> _What to work on_: Go through the material underneath and show every line where the string "effect" occurs.

> _Given entries_:
────────────────

(** X22. The error panel of the facade is subscribed after the first
    load. Constructed with an [hlsUrl] on a platform with neither the
    engine nor native support, the facade writes the failure to the
    console and passes it to the [error] listeners, of which there is none
    yet: no listener is called, no error panel is shown, and the container
    stays marked as loading. *)
Theorem first_load_failure_not_shown (host : Host) (k : Container)
        (o : PlaybackOptions) (l : list effect) (p : Page) :
  Hls_isSupported host = false → canPlayType_hls host = false →
  truthy (hlsUrl o) = true →
  VimeoHLSPlayer.construct host (Some k) o l = Ok p →
  log p = (l ++ [ConsoleError "HLS is not supported in this browser"])%list
  ∧ children (container p) =
      (children k ++ VideoElement :: (if po_controls o then [ControlsElement] else []))%list
  ∧ "loading" ∈ classList (container p)
  ∧ ∃ pl, player p = Some pl ∧ listeners pl !! "error" = Some [ShowLoadError].
Proof.
  intros Hs Hn Ht H. unfold VimeoHLSPlayer.construct in H. inversion H; subst p; clear H.
  match goal with
  | |- context [VimeoHLSPlayer.initialize host ?q] =>
      destruct (initialize_run host q)
        as (p3 & pl & Heq & Hp & Hhls & Herr & Hmeta & _ & Hlog & Hmade & Hch & _)
  end.
  rewrite Heq. cbn [settings container log made] in *. rewrite Ht.
  destruct p3 as [k3 o3 pl3 ov3 ve3 l3 m3].
  cbn [player log made container] in Hp, Hlog, Hmade, Hch. subst pl3 l3 m3.
  unfold VimeoHLSPlayer.loadHLS. unfold async at 1. runp.
  rewrite (on_player_run _ _ pl) by reflexivity.
  unfold HLSPlayer.loadSource. rewrite Ht, Hs, Hn. cbn [negb]. run.
  rewrite (emit_own host "error" _ []) by (cbn [self listeners]; auto).
  cbn [map fst snd]. unfold add_out. cbn [self out engines]. runp.
  match goal with
  | |- context [VimeoHLSPlayer.on_player (HLSPlayer.on "loadedmetadata" ?cb)
                  {| container := ?c; settings := ?s; player := Some ?pl1;
                     overlay := ?ov; videoElement := ?ve; log := ?lg; made := ?md |}] =>
      rewrite (facade_call (HLSPlayer.on "loadedmetadata" cb)
                 {| container := c; settings := s; player := Some pl1;
                    overlay := ov; videoElement := ve; log := lg; made := md |}
                 pl1 tt _ eq_refl
                 (on_run "loadedmetadata" cb _
                    {| self := pl1; out := lg; engines := md |} Hmeta))
  end.
  runp.
  match goal with
  | |- context [VimeoHLSPlayer.on_player (HLSPlayer.on "error" ?cb)
                  {| container := ?c; settings := ?s; player := Some ?pl1;
                     overlay := ?ov; videoElement := ?ve; log := ?lg; made := ?md |}] =>
      assert (Herr1 : listeners pl1 !! "error" = Some [])
        by (cbn [listeners]; rewrite lookup_insert_ne by discriminate; exact Herr);
      rewrite (facade_call (HLSPlayer.on "error" cb)
                 {| container := c; settings := s; player := Some pl1;
                    overlay := ov; videoElement := ve; log := lg; made := md |}
                 pl1 tt _ eq_refl
                 (on_run "error" cb []
                    {| self := pl1; out := lg; engines := md |} Herr1))
  end.
  cbn [snd log container player self out children VimeoHLSPlayer.classList_add].
  rewrite app_nil_r.
  split; [reflexivity|]. split; [exact Hch|]. split; [apply loading_added|].
  eexists. split; [reflexivity|]. cbn [listeners]. apply lookup_insert_eq.
Qed.

Lemma first_load_failure_not_shown_witness :
  let p := snd (VimeoHLSPlayer.initialize host_unsupported
                  {| container := container0; settings := with_hlsUrl0;
                     player := None; overlay := None; videoElement := false;
                     log := []; made := 0 |}) in
  log p = ([] ++ [ConsoleError "HLS is not supported in this browser"])%list
  ∧ children (container p) =
      (children container0
       ++ VideoElement :: (if po_controls with_hlsUrl0 then [ControlsElement] else []))%list
  ∧ "loading" ∈ classList (container p)
  ∧ ∃ pl, player p = Some pl ∧ listeners pl !! "error" = Some [ShowLoadError].
Proof.
  apply (first_load_failure_not_shown host_unsupported container0 with_hlsUrl0 []).
  - reflexivity.
  - reflexivity.
  - reflexivity.
  - reflexivity.
Defined.

(** ** What [destroy()] of the facade leaves behind *)

Lemma filter_ne_absent {A} `{EqDecision A} (x : A) (l : list A) :
  x ∉ l → filter (λ y, y ≠ x) l = l.
Proof.
  induction l as [| y l IH]; intros Hn; [reflexivity|].
  rewrite not_elem_of_cons in Hn. destruct Hn as [Hy Hn].
  rewrite filter_cons, decide_True by congruence. now rewrite IH.
Qed.

Lemma filter_ne_last {A} `{EqDecision A} (x : A) (l : list A) :
  x ∉ l → filter (λ y, y ≠ x) (l ++ [x])%list = l.
Proof.
  intros Hn. rewrite filter_app, filter_ne_absent by exact Hn.
  rewrite filter_cons, decide_False by tauto. now rewrite filter_nil, app_nil_r.
Qed.


(** X24. Constructing and destroying is not a round trip for the
    container. For a facade constructed without a source on a container
    that holds no media element and no overlay and is not yet marked,
    [destroy()] gives back the children and the class list, and makes no
    call; the inline style that [setupContainer] wrote for the aspect
    ratio stays. *)
Theorem construct_then_destroy (host : Host) (k : Container) (o : PlaybackOptions)
        (l : list effect) (p : Page) :
  truthy (hlsUrl o) = false → truthy (vimeoId o) = false →
  VideoElement ∉ children k → ControlsElement ∉ children k →
  "vimeo-hls-player" ∉ classList k →
  VimeoHLSPlayer.construct host (Some k) o l = Ok p →
  let p' := snd (VimeoHLSPlayer.destroy p) in
  children (container p') = children k
  ∧ classList (container p') = classList k
  ∧ log p' = l
  ∧ position (container p') =
      (if truthy (aspectRatio o) then Some "relative" else position k).
Proof.
  intros Hh Hv Hnv Hnc Hnm H p'. subst p'.
  unfold VimeoHLSPlayer.construct in H. inversion H; subst p; clear H.
  match goal with
  | |- context [VimeoHLSPlayer.initialize host ?q] =>
      destruct (initialize_run host q)
        as (p3 & pl & Heq & Hp & Hhls & Herr & _ & _ & Hlog & Hmade & Hch & Hcl
            & Hov & Hve & Hpos)
  end.
  rewrite Heq. cbn [settings container log made overlay] in *. rewrite Hh, Hv.
  unfold async. rewrite (bind_returns (ret tt) _ p3 p3 tt eq_refl).
  rewrite (facade_call _ p3 pl tt _ Hp
             (on_run "error" ShowLoadError []
                {| self := pl; out := log p3; engines := made p3 |} Herr)).
  cbn [snd]. rewrite facade_destroy_run. cbn [snd]. unfold destroyed.
  cbn [container overlay videoElement player log self out hls].
  rewrite Hve, Hov, Hhls, app_nil_r.
  assert (Hcl' : classList (container p3) = (classList k ++ ["vimeo-hls-player"])%list).
  { rewrite Hcl. unfold VimeoHLSPlayer.classList_add. cbn [classList].
    now rewrite bool_decide_eq_false_2 by exact Hnm. }
  destruct (po_controls o);
    unfold VimeoHLSPlayer.classList_remove, VimeoHLSPlayer.remove_child;
    cbn [children classList position]; rewrite Hch, Hcl', Hpos.
  - rewrite (filter_ne_last "vimeo-hls-player") by exact Hnm.
    change (children k ++ [VideoElement; ControlsElement])%list
      with (children k ++ [VideoElement] ++ [ControlsElement])%list.
    rewrite app_assoc, (filter_ne_last ControlsElement).
    + rewrite (filter_ne_last VideoElement) by exact Hnv. auto.
    + rewrite elem_of_app, elem_of_cons, elem_of_nil. intros [? | [? | []]];
        [contradiction | discriminate].
  - rewrite (filter_ne_last "vimeo-hls-player") by exact Hnm.
    rewrite (filter_ne_last VideoElement) by exact Hnv. auto.
Qed.
(** C5 (amended): after the matrix section is parsed, its row labels
    being pairwise distinct, [results[a][b]["NG86"]] and
    [results[b][a]["NG86"]] are the same object for every pair of names
    found (or are both absent), a MethodStats with exactly the keys
    omega, dN, dS; and the [i]-th group of three numbers of a labelled
    row (omega, dN, dS in that order) is stored against the [i]-th name
    of the list, in both directions. *)
Theorem C5_ng86_symmetric lines st st' :
  parse_ng86 lines st = Ok st' →
  NoDup (row_labels lines) →
  (∀ a b, a ∈ sequences st' → b ∈ sequences st' →
     method_ref st' a b "NG86" = method_ref st' b a "NG86"
     ∧ method_stats st' a b "NG86" = method_stats st' b a "NG86")
  ∧ (∀ a b m, a ∈ sequences st' → method_stats st' a b "NG86" = Some m →
       ∃ x y z, m = {[ "omega" := VFloat x; "dN" := VFloat y;
                       "dS" := VFloat z ]})
  ∧ (∀ pre line post seq_name fl i x y z,
       lines = pre ++ line :: post →
       row_label line = Some seq_name →
       floats (Re.findall float_re line) = Ok fl →
       fl !! (3 * i) = Some x → fl !! (3 * i + 1) = Some y →
       fl !! (3 * i + 2) = Some z →
       ∃ c, sequences st' !! i = Some c
         ∧ method_stats st' seq_name c "NG86" = Some (ng86_stats x y z)
         ∧ method_stats st' c seq_name "NG86" = Some (ng86_stats x y z)).
Proof.
  intros Hparse Hnd.
  pose proof (parse_ng86_inv _ _ _ Hparse) as [(_ & _ & _ & Hpairs) Hseq].
  assert (Hsym : ∀ a b, a ∈ sequences st' → b ∈ sequences st' →
                        pair_at st' a b = pair_at st' b a).
  { apply (ng86_lines_sym (heap st) (results st) lines (set_sequences [] st));
      [apply ng86_inv_start| |done|done].
    intros a b Ha. by apply elem_of_nil in Ha. }
  split_and!.
  - intros a b Ha Hb. unfold method_stats.
    rewrite !method_ref_pair, (Hsym a b Ha Hb). done.
  - intros a b m Ha. unfold method_stats. rewrite method_ref_pair.
    destruct (pair_at st' a b) as [p|] eqn:Hp; [|done].
    destruct (Hpairs a b p Ha Hp) as (_ & r & x & y & z & -> & _ & Hr).
    cbn [mbind option_bind]. rewrite lookup_singleton_eq. cbn [mbind option_bind].
    rewrite Hr. intros [= <-]. by exists x, y, z.
  - intros pre line post seq_name fl i x y z -> Hlabel Hfl Hx Hy Hz.
    destruct (ng86_row_group _ _ _ _ _ _ _ _ _ _ _ Hparse Hnd Hlabel Hfl Hx Hy Hz)
      as (c & r & Hc & Hp1 & Hp2 & Hr).
    exists c. split; [done|]. unfold method_stats.
    rewrite (method_ref_single _ _ _ _ Hp1), (method_ref_single _ _ _ _ Hp2).
    done.
Qed.
(** C5: [nextFrameIndex] on a live session is the decoder's imageIndex plus
    one.  With the frame cursor of the data model (a parsed decoder is at
    -1, decode-next advances by one), it is 1 after [createDecoder] and one
    successful [nextFrame]. *)
Theorem nextFrameIndex_counts_frames :
  (forall jdecoder w wr d,
     wrappers w !! jdecoder = Some wr ->
     decoders w !! decoder wr = Some d ->
     nextFrameIndex jdecoder w = Some (imageIndex d + 1, w)) /\
  (cursor_law ->
   forall thiz encoded len threads bitmap w jdecoder w1 w2,
     createDecoder thiz encoded len threads w = Some (jdecoder, w1) ->
     jdecoder <> 0 ->
     nextFrame jdecoder bitmap w1 = Some (AVIF_RESULT_OK, w2) ->
     nextFrameIndex jdecoder w2 = Some (1, w2)).
Proof.
  assert (Hindex : forall jdecoder w wr d,
     wrappers w !! jdecoder = Some wr ->
     decoders w !! decoder wr = Some d ->
     nextFrameIndex jdecoder w = Some (imageIndex d + 1, w)).
  { intros j w wr d Hp Hd. unfold nextFrameIndex.
    now rewrite (bind_run _ _ _ _ _ (wrapped_decoder_run _ _ _ _ Hp Hd)). }
  split; [exact Hindex|].
  intros Hlaw thiz encoded len threads bitmap w j w1 w2 Hcreate Hnz Hnext.
  destruct (Z.ltb_spec threads 0) as [Hneg|Hge].
  { exfalso. revert Hcreate. unfold createDecoder.
    apply Z.ltb_lt in Hneg. rewrite Hneg. intros [= <- _]. now apply Hnz. }
  destruct (createDecoder_spec thiz encoded len threads w Hge)
    as (r & w' & Hrun & _ & _ & Hcase).
  rewrite Hcreate in Hrun. injection Hrun as <- <-.
  destruct Hcase as [(_ & ? & _) | (_ & h & evs & _ & Hcase)]; [contradiction|].
  destruct Hcase as [(? & _)|[(? & _)|(_ & _ & _ & _ & Hwr & Hdec & _ & Hok & _)]];
    [contradiction | contradiction |].
  pose proof (parse_outcome_cursor _ _ _ Hlaw Hok) as Hcursor.
  destruct (Decode_image_inv native_next_image _ _ _ _ Hnext)
    as (wr & d & d' & Hp & Hd & Hn & Hout).
  rewrite Hwr, lookup_insert_eq in Hp. injection Hp as <-. simpl in *.
  rewrite Hdec, lookup_insert_eq in Hd. injection Hd as <-.
  pose proof (AvifImageToBitmap_outcome_frame d' bitmap
                (set_decoders (<[h := d']> (decoders w1)) w1)) as Hframe.
  rewrite Hout in Hframe. simpl in Hframe. destruct Hframe as (Hdec2 & Hwr2 & _).
  assert (Hp2 : wrappers w2 !! j = Some {| decoder := h |})
    by (rewrite Hwr2, Hwr; apply lookup_insert_eq).
  assert (Hd2 : decoders w2 !! h = Some d')
    by (rewrite Hdec2; apply lookup_insert_eq).
  rewrite (Hindex _ _ _ _ Hp2 Hd2).
  destruct Hlaw as [_ Hadvance]. rewrite (Hadvance _ _ Hn), Hcursor.
  reflexivity.
Qed.

(** C9: with a native decoder whose decode-nth is an absolute seek, a
    successful [nthFrame] for frame [k] followed at once by [nthFrame] for
    the same [k] into an identical target (a bitmap that is now what the
    first target was before the first call) succeeds as well and leaves in
    it what the first call left in the first target, pixel for pixel.  When
    the conversion overwrites its target, the same holds for the first
    target itself, used again as it is. *)
Theorem nthFrame_reseek_idempotent :
  reseek_law ->
  (forall jdecoder k bitmap bitmap2 w w1,
     nthFrame jdecoder k bitmap w = Some (AVIF_RESULT_OK, w1) ->
     bitmaps w1 !! bitmap2 = bitmaps w !! bitmap ->
     exists w2,
       nthFrame jdecoder k bitmap2 w1 = Some (AVIF_RESULT_OK, w2) /\
       is_Some (bitmaps w2 !! bitmap2) /\
       bitmaps w2 !! bitmap2 = bitmaps w1 !! bitmap /\
       bitmap_pixels <$> bitmaps w2 !! bitmap2
         = bitmap_pixels <$> bitmaps w1 !! bitmap) /\
  (overwrite_law ->
   forall jdecoder k bitmap w w1,
     nthFrame jdecoder k bitmap w = Some (AVIF_RESULT_OK, w1) ->
     exists w2,
       nthFrame jdecoder k bitmap w1 = Some (AVIF_RESULT_OK, w2) /\
       is_Some (bitmaps w2 !! bitmap) /\
       bitmaps w2 !! bitmap = bitmaps w1 !! bitmap).
Proof.
  intros Hlaw. split.
  - intros j k bitmap bitmap2 w w1 Hfirst Hsame.
    unfold nthFrame, DecodeNthImage, avifDecoderNthImage in *.
    set (native := fun d => native_nth_image d (uint32_of_jint k)) in *.
    destruct (Decode_image_inv native _ _ _ _ Hfirst)
      as (wr & d & d' & Hp & Hd & Hn & Hout).
    destruct (AvifImageToBitmap_outcome_OK _ _ _ _ Hout)
      as (b & px & Hb & Hts & Hfmt & Hlock & Hconv & ->).
    simpl in Hb, Hsame.
    destruct (Hlaw _ _ _ Hn) as (d'' & Hn' & Himg).
    erewrite (Decode_image_run native _ _ _ wr);
      [| exact Hp | simpl; apply lookup_insert_eq | exact Hn'].
    unfold AvifImageToBitmap_outcome. simpl.
    rewrite Hsame, Hb, Himg, Hts, Hfmt, Hlock, Hconv. simpl.
    eexists. split; [reflexivity|]. simpl.
    rewrite !lookup_insert_eq. eauto.
  - intros Hover j k bitmap w w1 Hfirst.
    unfold nthFrame, DecodeNthImage, avifDecoderNthImage in *.
    set (native := fun d => native_nth_image d (uint32_of_jint k)) in *.
    destruct (Decode_image_inv native _ _ _ _ Hfirst)
      as (wr & d & d' & Hp & Hd & Hn & Hout).
    destruct (AvifImageToBitmap_outcome_OK _ _ _ _ Hout)
      as (b & px & Hb & Hts & Hfmt & Hlock & Hconv & ->).
    simpl in Hb.
    destruct (Hlaw _ _ _ Hn) as (d'' & Hn' & Himg).
    erewrite (Decode_image_run native _ _ _ wr);
      [| exact Hp | simpl; apply lookup_insert_eq | exact Hn'].
    unfold AvifImageToBitmap_outcome. simpl.
    rewrite lookup_insert_eq, Himg. simpl. rewrite Hts, Hfmt, Hlock. simpl.
    change (rgb_image_for (image d') (bitmap_info b) px)
      with (set_pixels px
              (rgb_image_for (image d') (bitmap_info b) (bitmap_pixels b))).
    rewrite (Hover _ _ _ Hconv). simpl.
    eexists. split; [reflexivity|]. simpl.
    rewrite !lookup_insert_eq. eauto.
Qed.
(** * biometrics.py: SHA-256 tamper detection over a directory of images

    A shallow embedding of [src/biometrics.py].  The Python program reads
    image files, hashes them with [hashlib.sha256], flips one random byte,
    compares the digests, accumulates binary labels and computes
    precision / recall / F1 over them.

    - Python [bytes] are [list byte]; Python [int] is [Z]; [str] is [string].
    - [hashlib.sha256(data).hexdigest()] is the FIPS 180-4 algorithm, written
      out below on 32-bit words held in [Z].
    - The file system, the random generator and standard output are explicit:
      a read-only [filesystem] snapshot, and a [world] threaded through a
      state-and-exception monad. *)

From Stdlib Require Import ZArith NArith List Strings.String Strings.Ascii Strings.Byte QArith Lia Lqa.
From stdpp Require Import base list.

Import ListNotations.
Local Open Scope Z_scope.

(** ** Python [bytes] *)

Definition bytes := list byte.

Definition byte_to_Z (b : byte) : Z := Z.of_N (Byte.to_N b).

Definition byte_of_Z (z : Z) : byte :=
  match Byte.of_N (Z.to_N (z mod 256)) with
  | Some b => b
  | None => x00
  end.

(** ** hashlib.sha256 (FIPS 180-4) *)

Module SHA256.

Definition mask32 : Z := 0xffffffff.

Definition add32 (x y : Z) : Z := Z.land (x + y) mask32.

Definition rotr (n x : Z) : Z :=
  Z.lor (Z.shiftr x n) (Z.land (Z.shiftl x (32 - n)) mask32).

Definition shr (n x : Z) : Z := Z.shiftr x n.

Definition Ch (x y z : Z) : Z :=
  Z.lxor (Z.land x y) (Z.land (Z.lxor x mask32) z).

Definition Maj (x y z : Z) : Z :=
  Z.lxor (Z.lxor (Z.land x y) (Z.land x z)) (Z.land y z).

Definition Sigma0 (x : Z) : Z := Z.lxor (Z.lxor (rotr 2 x) (rotr 13 x)) (rotr 22 x).
Definition Sigma1 (x : Z) : Z := Z.lxor (Z.lxor (rotr 6 x) (rotr 11 x)) (rotr 25 x).
Definition sigma0 (x : Z) : Z := Z.lxor (Z.lxor (rotr 7 x) (rotr 18 x)) (shr 3 x).
Definition sigma1 (x : Z) : Z := Z.lxor (Z.lxor (rotr 17 x) (rotr 19 x)) (shr 10 x).

(** The constants of FIPS 180-4 are the first 32 bits of the fractional
    parts of roots of the first primes: cube roots of the first 64 for the
    round constants, square roots of the first 8 for the initial value. *)
Definition is_prime (n : Z) : bool :=
  (1 <? n)
  && forallb (fun d => negb (n mod d =? 0))
       (map Z.of_nat (seq 2 (Z.to_nat n - 2))).

Definition primes (count : nat) : list Z :=
  firstn count (List.filter is_prime (map Z.of_nat (seq 2 310))).

(** Integer cube root, one bit at a time from the top. *)
Fixpoint cbrt_bits (bits : nat) (n r : Z) : Z :=
  match bits with
  | O => r
  | S b =>
      let c := r + 2 ^ Z.of_nat b in
      cbrt_bits b n (if c * c * c <=? n then c else r)
  end.

Definition cbrt (n : Z) : Z :=
  cbrt_bits (Z.to_nat (Z.log2 n / 3 + 1)) n 0.

Definition frac32_sqrt (p : Z) : Z := Z.sqrt (p * 2 ^ 64) mod 2 ^ 32.

Definition frac32_cbrt (p : Z) : Z := cbrt (p * 2 ^ 96) mod 2 ^ 32.

Definition K : list Z := map frac32_cbrt (primes 64).

(** The eight working variables / the chaining value. *)
Record regs : Type := Regs {
  ra : Z; rb : Z; rc : Z; rd : Z; re : Z; rf : Z; rg : Z; rh : Z
}.

Definition H0 : regs :=
  match map frac32_sqrt (primes 8) with
  | [a; b; c; d; e; f; g; h] => Regs a b c d e f g h
  | _ => Regs 0 0 0 0 0 0 0 0
  end.
(** C8, as the code has it. When the measured window is at least 500000
    microseconds, the call reports, and keeps as the current speed,
    [(double)10000 * increments / window], where [increments] counts the
    calls since the last report, this one included; the counters and the
    start of the window are moved up. With this formula 50 increments in
    500000 microseconds (the nominal 100 Hz) give 1.0, and 10000
    increments in the same window give 200.0. *)
Theorem throttle_reports_speed (index : nat) (interval_end : Z)
    (t : throttle_statics) (s : emu_state) :
  500000 <= measured_window interval_end t ->
  let n := sint32 (intervals t + 1) in
  let sp := throttle_speed (sint32 (n - prev_intervals t))
                           (measured_window interval_end t) in
  let r := throttle_interval_event index interval_end t s in
  speed (fst (fst r)) = sp /\
  intervals (fst (fst r)) = n /\
  prev_intervals (fst (fst r)) = n /\
  prev (fst (fst r)) = Some interval_end /\
  (exists out', snd r = EvShowSpeed sp :: EvDoStuff :: out') /\
  throttle_speed 50 500000 = 1%float /\
  throttle_speed 10000 500000 = 200%float.
Proof.
  intros Hwin n sp r.
  unfold measured_window in *. apply Z.leb_le in Hwin.
  subst r. unfold throttle_interval_event.
  destruct (gui_getchar _) as [c h].
  rewrite Hwin. cbn [fst snd speed intervals prev_intervals prev app].
  repeat (split; [reflexivity |]).
  split; [eexists; reflexivity |].
  split; [exact throttle_speed_nominal | exact throttle_speed_ten_thousand].
Qed.

(** ** Rejected snapshots *)

Definition is_resume_call (e : event) : bool :=
  match e with
  | EvFlashResume | EvFlashReadSettings | EvCpuResume | EvMemoryResume
  | EvSchedResume => true
  | _ => false
  end.

Lemma resume_components_rejects (size : Z) (snap : emu_snapshot) (s : emu_state) :
  size < sizeof_emu_snapshot \/ sig snap <> SNAPSHOT_SIG ->
  resume_components size snap s
  = (false, s, if size <? sizeof_emu_snapshot then [] else [EvReadSig]).
Proof.
  intro Hbad. unfold resume_components.
  destruct (size <? sizeof_emu_snapshot) eqn:Hsz; [reflexivity |].
  destruct Hbad as [Hlt | Hsig].
  - apply Z.ltb_ge in Hsz. lia.
  - apply Z.eqb_neq in Hsig. unfold bind, emit. rewrite Hsig. reflexivity.
Qed.

(** The state in which [emu_start] reaches "Resume components". *)
Definition before_resume (s : emu_state) : emu_state :=
  let s0 := if debug_on_start (cfg s)
            then with_cpu_events (Z.lor (cpu_events s) EVENT_DEBUG_STEP) s else s in
  with_sched (arm_slot SCHED_THROTTLE CLOCK_27M throttle_interval_event_proc (sched s0)) s0.

(** The state that [emu_cleanup] leaves. *)
Definition cleaned_up (s : emu_state) : emu_state := snd (fst (emu_cleanup s)).

Lemma emu_cleanup_run (s : emu_state) :
  emu_cleanup s
  = (tt, cleaned_up s, [EvMemoryReset; EvMemoryDeinitialize; EvFlashClose]).
Proof. reflexivity. Qed.

Lemma emu_start_rejected (port_gdb port_rdbg : Z) (path : list ascii)
    (h : start_host) (s : emu_state) (f : snapshot_file) :
  open_snapshot h path = Some f -> mmap_ok h = true ->
  file_size f < sizeof_emu_snapshot \/ sig (file_image f) <> SNAPSHOT_SIG ->
  emu_start port_gdb port_rdbg (Some path) h s
  = (false, cleaned_up (before_resume s),
     (if file_size f <? sizeof_emu_snapshot then [] else [EvReadSig])
     ++ [EvMemoryReset; EvMemoryDeinitialize; EvFlashClose; EvMunmap]).
Proof.
  intros Hopen Hmap Hbad.
  unfold emu_start, before_resume. rewrite Hopen, Hmap. cbn [negb].
  unfold bind, gets, when, modify, ret, emit.
  destruct (debug_on_start (cfg s));
    rewrite (resume_components_rejects _ _ Hbad); cbn [negb]; cbv beta;
    rewrite emu_cleanup_run;
    destruct (file_size f <? sizeof_emu_snapshot); reflexivity.
Qed.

────────────────

> _Exercise output_:
        (o : PlaybackOptions) (l : list effect) (p : Page) :
        (l : list effect) (p : Page) :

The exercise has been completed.